For it was this pair of snow socks that enabled our household to continue to get to work and school, to Christmas shop, visit a sick relative and drive on Christmas Day to the winter wonderland that was a frozen Blessington Lake.

As the cold spell continued the main roads (and eventually the motorways) became hazardous to travel on; minor roads and housing estates became close to impassable for many normal cars. As the ability of the county council to keep roads functioning decreased (due to an early winter catching it on the hop with insufficient salt stocks and no Plan B) so my family and our neighbours realised than self-help was our best bet. People started investing in snow shovels, sand and salt, and hiring JCBs; gritting hills, clearing school and community hall carparks, helping dig out neighbours’ and strangers’ cars. And I invested in a pair of Weissenfels WeissSock Snow Socks (from http://www.micksgarage.ie/tyre-snow-socks.aspx).

Snow chains or even winter tyres are not seen as necessary by most drivers in Ireland or the UK; our winters (including this and last year’s nearly as cold one) are not that severe. Most are unaware of the alternative, the snow sock, a relatively new concept; in effect, a fabric snow chain. A fraction of the cost of winter tyres; easier to use (and nearly as effective) as snow chains.

Having a pair meant we had our own self-service road treating device, insuring we could safely get to the local town or nearest motorway and  when the M7 motorway was backed-up being able to use the old un-treated N7 road to bypass it.

PowerPivot is to Excel what a Snow Sock is to a car in a snowy winter. The ideas and a lot of the technology used in both products have been around for some time, but the accessibility, low-cost and “good enough” packaging are game changers.

Like our neighbourhood waiting on an over-stretched, under-funded county council to solve our “last mile” problems, countless small companies, departments and individuals in large organisations are likewise awaiting their IT Godots often in vain and if delivered, often too little and/or too late.

Two technologies that I’ve been introduced to in the last 12 months:

both liberating, both having the ability to make aspects of my life much better and much easier. I expect to see a lot more people adopt both in the year to come.

So if you’re stuck for some New Years’s resolutions this year:

  • Buy some snow socks now; i.e. do NOT wait until the next “snow event”!
  • Learn PowerPivot.

Happy New Year ;)

 

UPDATE: Looks like Marco & Alberto are doing one of their PowerPivot courses in Dublin this March, so no excuses for not learning PowerPivot http://sqlblog.com/blogs/marco_russo/archive/2011/02/15/new-powerpivot-workshop-dates-copenhagen-dublin-and-zurich.aspx

The 64-bit question, and the birth of MicroETL

Like the original $64 question, I have for a long time being pondering the Excel 64-bit question. Whether “To take it, or leave it”?

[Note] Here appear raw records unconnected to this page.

Lemma Equivalent_refl (a : json) :
  well_formed a = true -> a <> JNull -> Equivalent a a.
Proof.
  induction a as [| b | x | s | elems IH | fields IH] using json_nested_ind;
    intros Hwf Hnull; [congruence | | | | |].
  - apply Equivalent_intro with (ea := []) (bKeys := []); auto.
    intros ? ? [].
  - apply Equivalent_intro with (ea := []) (bKeys := []); auto.
    intros ? ? [].
  - apply Equivalent_intro with (ea := indexed 0 (chars s))
                                (bKeys := map fst (indexed 0 (chars s)));
      auto; [now rewrite length_map |].
    intros key v Hin _. right.
    assert (Hs : isObject (Some v) = false).
    { apply In_indexed in Hin as (i & _ & Hnth).
      apply nth_error_In in Hnth. now apply chars_scalar in Hnth. }
    rewrite Hs. split; [reflexivity |].
    rewrite (get_own (JStr s) _ key v Hwf eq_refl Hin).
    apply strict_eq_refl; [| exact Hs].
    exact (well_formed_entries (JStr s) _ key v Hwf eq_refl Hin).
  - apply Equivalent_intro with (ea := indexed 0 elems)
                                (bKeys := map fst (indexed 0 elems));
      auto; [now rewrite length_map |].
    intros key v Hin _.
    pose proof (get_own (JArr elems) _ key v Hwf eq_refl Hin) as Hget.
    pose proof (well_formed_entries (JArr elems) _ key v Hwf eq_refl Hin)
      as Hwfv.
    destruct (isObject (Some v)) eqn:Hobj.
    + left. split; [reflexivity |]. exists v. repeat split; auto.
      apply In_indexed in Hin as (i & _ & Hnth). apply nth_error_In in Hnth.
      rewrite List.Forall_forall in IH. apply (IH v Hnth Hwfv).
      intros ->. discriminate.
    + right. split; [reflexivity |]. rewrite Hget.
      now apply strict_eq_refl.
  - apply Equivalent_intro with (ea := fields) (bKeys := map fst fields);
      auto; [now rewrite length_map |].
    intros key v Hin _.
    pose proof (get_own (JObj fields) _ key v Hwf eq_refl Hin) as Hget.
    pose proof (well_formed_entries (JObj fields) _ key v Hwf eq_refl Hin)
      as Hwfv.
    destruct (isObject (Some v)) eqn:Hobj.
    + left. split; [reflexivity |]. exists v. repeat split; auto.
      rewrite List.Forall_forall in IH. specialize (IH (key, v) Hin).
      cbn [snd] in IH. apply (IH Hwfv). intros ->. discriminate.
    + right. split; [reflexivity |]. rewrite Hget.
      now apply strict_eq_refl.
Qed.

(** X3. The diff is reflexive on what [JSON.parse] returns: for every tree
    other than [null] in which no number is [NaN] and no object has a
    property name twice, [diff(x, x)] is [true]. *)
Theorem diff_reflexive :
  forall x : json,
    well_formed x = true -> x <> JNull -> diff x x = Some true.
Proof.
  intros x Hwf Hnull. apply diff_true_iff. now apply Equivalent_refl.
Qed.

(** A manifest-like tree, with nested objects, an array, a number and a
    [null]. *)
Lemma diff_reflexive_witness :
  well_formed
    (JObj [("id", JStr "1"); ("version", JNum 2%float);
           ("staticTabs",
            JArr [JObj [("entityId", JStr "tab"); ("scopes", JNull)]])])
  = true
  /\ diff
       (JObj [("id", JStr "1"); ("version", JNum 2%float);
              ("staticTabs",
               JArr [JObj [("entityId", JStr "tab"); ("scopes", JNull)]])])
       (JObj [("id", JStr "1"); ("version", JNum 2%float);
              ("staticTabs",
               JArr [JObj [("entityId", JStr "tab"); ("scopes", JNull)]])])
     = Some true.
Proof.
  split; [vm_compute; reflexivity |].
  apply (diff_reflexive
           (JObj [("id", JStr "1"); ("version", JNum 2%float);
                  ("staticTabs",
                   JArr [JObj [("entityId", JStr "tab"); ("scopes", JNull)]])])).
  - vm_compute; reflexivity.
  - discriminate.
Defined.
(** * Control-rate scheduling engine of the additive synthesizer

    A shallow embedding of the classes of [newmultisincontrol]:
      - [EventTimestampTracker], [SineEventScheduler] and [PhaseAccumulator]
        of [js-lib];
      - [AdditiveSynthProcessor] of [simple-additive-01/processor.js];
      - the MIDI functions of [simple-additive-01/main.js] and the
        [TextEncoder] / [TextDecoder] polyfill of [textencoder.js];
    together with the properties the specification states about them and
    further properties of the code.

    Conventions of the embedding.
      - Sample positions are integers ([Z]); every other JavaScript number is
        a real ([R]): the rounding of IEEE doubles and of [Float32Array]
        cells is not modelled, nor are NaN and the infinities as stored
        values.
      - A method that may assign to [this] maps the receiver to a pair of a
        result and the receiver afterwards.
      - A typed array is a list of fixed length; a store outside its bounds
        is ignored, as it is by [Float32Array]. *)

From Stdlib Require Import ZArith List Lia Reals Lra String Bool.
From stdpp Require Import base list gmap strings.
Import ListNotations.

(* ===================================================================== *)
(** * EventTimestampTracker *)
(* ===================================================================== *)

Module Tracker.

Local Open Scope Z_scope.

(** [this.lastSample] is [null] until a first event was generated. *)
Record t : Type := mk { lastSample : option Z; interval : Z }.

#[global] Instance t_eq_dec : EqDecision t.
Proof. solve_decision. Defined.

(** [constructor(eventInterval = 128)] *)
Definition new (eventInterval : option Z) : t :=
  mk None (default 128 eventInterval).

Definition setInterval (i : Z) (tr : t) : t := mk (lastSample tr) i.
Definition getInterval (tr : t) : Z := interval tr.
Definition reset (tr : t) : t := mk None (interval tr).
Definition getLastSample (tr : t) : option Z := lastSample tr.

(** The generator object returned by [generateSamples]: not yet entered,
    suspended at [yield sample], or finished.  The locals [sample] and
    [lastGenerated] live in the suspended generator; [this.lastSample] and
    [this.interval] are read from the tracker each time the body runs. *)
Inductive gen : Type :=
| GStart (blockStart targetSample : Z)
| GYield (sample : Z) (lastGenerated : option Z) (targetSample : Z)
| GDone.

(** The test of the [while] loop, and what follows when it fails: the
    write-back of the cursor. *)
Definition loop_test (sample : Z) (lastGenerated : option Z)
           (targetSample : Z) (tr : t) : t * gen * option Z :=
  if sample <=? targetSample
  then (tr, GYield sample lastGenerated targetSample, Some sample)
  else ((if decide (lastGenerated = lastSample tr) then tr
         else mk lastGenerated (interval tr)),
        GDone, None).

(** One call of the generator's [next()]: the tracker afterwards, the
    generator afterwards, and the value yielded ([None] when done). *)
Definition next (g : gen) (tr : t) : t * gen * option Z :=
  match g with
  | GStart blockStart targetSample =>
      let sample := match lastSample tr with
                    | None => blockStart
                    | Some l => l + interval tr
                    end in
      loop_test sample (lastSample tr) targetSample tr
  | GYield sample _ targetSample =>
      loop_test (sample + interval tr) (Some sample) targetSample tr
  | GDone => (tr, GDone, None)
  end.

(** Consuming a generator to its end, as the spread in [getSamples] does.
    The loop need not end (a non-positive interval), hence the fuel. *)
Fixpoint drain (fuel : nat) (g : gen) (tr : t) : option (list Z * t) :=
  match fuel with
  | O => None
  | S fuel' =>
      match next g tr with
      | (tr', g', Some v) =>
          match drain fuel' g' tr' with
          | Some (l, tr'') => Some (v :: l, tr'')
          | None => None
          end
      | (tr', _, None) => Some ([], tr')
      end
  end.

(** [countEvents(blockStart, targetSample)]; it assigns nothing. *)
Definition countEvents (blockStart targetSample : Z) (tr : t) : Z * t :=
  let startSample := match lastSample tr with
                     | None => blockStart
                     | Some l => l + interval tr
                     end in
  if startSample >? targetSample then (0, tr)
  else ((targetSample - startSample) / interval tr + 1, tr).

(** [getSamples(blockStart, targetSample)]: the generator of
    [generateSamples] consumed to its end.  One [next()] per event and one
    to finish. *)
Definition getSamples (blockStart targetSample : Z) (tr : t)
  : option (list Z * t) :=
  drain (S (Z.to_nat (fst (countEvents blockStart targetSample tr))))
        (GStart blockStart targetSample) tr.


(** ** Closed form of the produced sequence *)

Fixpoint ticks (start step : Z) (n : nat) : list Z :=
  match n with
  | O => []
  | S n' => start :: ticks (start + step) step n'
  end.

Definition count (start targetSample step : Z) : nat :=
  if start >? targetSample then O
  else Z.to_nat ((targetSample - start) / step + 1).

Definition cursor_after (start step : Z) (n : nat) (lg : option Z) : option Z :=
  match n with
  | O => lg
  | S n' => Some (start + Z.of_nat n' * step)
  end.

Definition start_of (blockStart : Z) (tr : t) : Z :=
  match lastSample tr with
  | None => blockStart
  | Some l => l + interval tr
  end.

End Tracker.

(* ===================================================================== *)
(** * SineEventScheduler *)
(* ===================================================================== *)

Module Scheduler.

(** Which of the two preallocated buffers a store goes to. *)
Inductive buf : Type := Amp | Freq.

#[global] Instance buf_eq_dec : EqDecision buf.
Proof. solve_decision. Defined.

(** The indexed stores an operation executes, in order: [buffer[i] = v]
    is recorded as [(buffer, i)], whether or not [i] is in bounds. *)
Definition writes : Type := list (buf * nat).

Record t : Type := mk {
  ampBuffer : list R;
  freqBuffer : list R;
  ampOffset : nat;
  freqOffset : nat;
  currentSineId : option R;
  ampCountIdx : nat;
  freqCountIdx : nat;
  currentAmpCount : nat;
  currentFreqCount : nat;
  maxEventsPerSine : nat
}.

Definition bufferSize (maxSines maxEvents : nat) : nat :=
  maxSines * (3 + maxEvents * 2).

(** [constructor(maxSines, maxEventsPerSine = 8)] *)
Definition new (maxSines : nat) (maxEvents : option nat) : t :=
  let cap := default 8%nat maxEvents in
  {| ampBuffer := replicate (bufferSize maxSines cap) 0%R;
     freqBuffer := replicate (bufferSize maxSines cap) 0%R;
     ampOffset := 0; freqOffset := 0;
     currentSineId := None;
     ampCountIdx := 0; freqCountIdx := 0;
     currentAmpCount := 0; currentFreqCount := 0;
     maxEventsPerSine := cap |}.

Definition beginFrame (s : t) : t * writes :=
  ({| ampBuffer := ampBuffer s; freqBuffer := freqBuffer s;
      ampOffset := 0; freqOffset := 0;
      currentSineId := None;
      ampCountIdx := ampCountIdx s; freqCountIdx := freqCountIdx s;
      currentAmpCount := currentAmpCount s;
      currentFreqCount := currentFreqCount s;
      maxEventsPerSine := maxEventsPerSine s |}, []).

(** [beginSine(sineId, override = false)]: the header of both buffers;
    the count cell is skipped, to be filled by [endSine]. *)
Definition beginSine (sineId : R) (override : bool) (s : t) : t * writes :=
  let flag := if override then 1%R else 0%R in
  let a := ampOffset s in
  let f := freqOffset s in
  ({| ampBuffer := <[a + 2 := flag]> (<[a := sineId]> (ampBuffer s));
      freqBuffer := <[f + 2 := flag]> (<[f := sineId]> (freqBuffer s));
      ampOffset := a + 3; freqOffset := f + 3;
      currentSineId := Some sineId;
      ampCountIdx := a + 1; freqCountIdx := f + 1;
      currentAmpCount := 0; currentFreqCount := 0;
      maxEventsPerSine := maxEventsPerSine s |},
   [(Amp, a); (Amp, a + 2); (Freq, f); (Freq, f + 2)]).

Definition addAmplitudeEvent (sample value : R) (s : t) : bool * t * writes :=
  if maxEventsPerSine s <=? currentAmpCount s then (false, s, [])
  else
    let a := ampOffset s in
    (true,
     {| ampBuffer := <[a + 1 := value]> (<[a := sample]> (ampBuffer s));
        freqBuffer := freqBuffer s;
        ampOffset := a + 2; freqOffset := freqOffset s;
        currentSineId := currentSineId s;
        ampCountIdx := ampCountIdx s; freqCountIdx := freqCountIdx s;
        currentAmpCount := currentAmpCount s + 1;
        currentFreqCount := currentFreqCount s;
        maxEventsPerSine := maxEventsPerSine s |},
     [(Amp, a); (Amp, a + 1)]).

Definition addFrequencyEvent (sample freqHz : R) (s : t) : bool * t * writes :=
  if maxEventsPerSine s <=? currentFreqCount s then (false, s, [])
  else
    let f := freqOffset s in
    (true,
     {| ampBuffer := ampBuffer s;
        freqBuffer := <[f + 1 := freqHz]> (<[f := sample]> (freqBuffer s));
        ampOffset := ampOffset s; freqOffset := f + 2;
        currentSineId := currentSineId s;
        ampCountIdx := ampCountIdx s; freqCountIdx := freqCountIdx s;
        currentAmpCount := currentAmpCount s;
        currentFreqCount := currentFreqCount s + 1;
        maxEventsPerSine := maxEventsPerSine s |},
     [(Freq, f); (Freq, f + 1)]).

When first announced, I believed 64bit Excel would only be of interest to a minority of demented quants in investment banks hacking their way to yet another evil model to bankrupt the world. The problem of incompatible add-ins, COM controls etc. would also make its widespread adoption less likely.

But three things changed my mind:

  • first, the appearance of Windows 7 powered 64-bit PCs on many worker’s desks
  • second, my embedding of SQLite into Excel which enables me to effectively use the extra memory available to a 64-bit instance to hold, analyse and transform a huge amount of raw relational data (in the form of a “:memory:” database)
  • and finally, the arrival on the scene of PowerPivot.

Although a PowerPivot workbook doesn’t allow more than 4Gig of memory to be addressed (this is a SharePoint restriction, as a 4G workbook is likely to compress down to <= the 2G upload limit imposed by SharePoint), this represents a doubling of the 32bit limits in memory terms, but much more in raw data terms as PowerPivot can achieve up to 10x-20x times data compression.

So, I decided to bite the bullet; fired up an AWS 64-bit image and started to upgrade my xLite code-base to handle this new world.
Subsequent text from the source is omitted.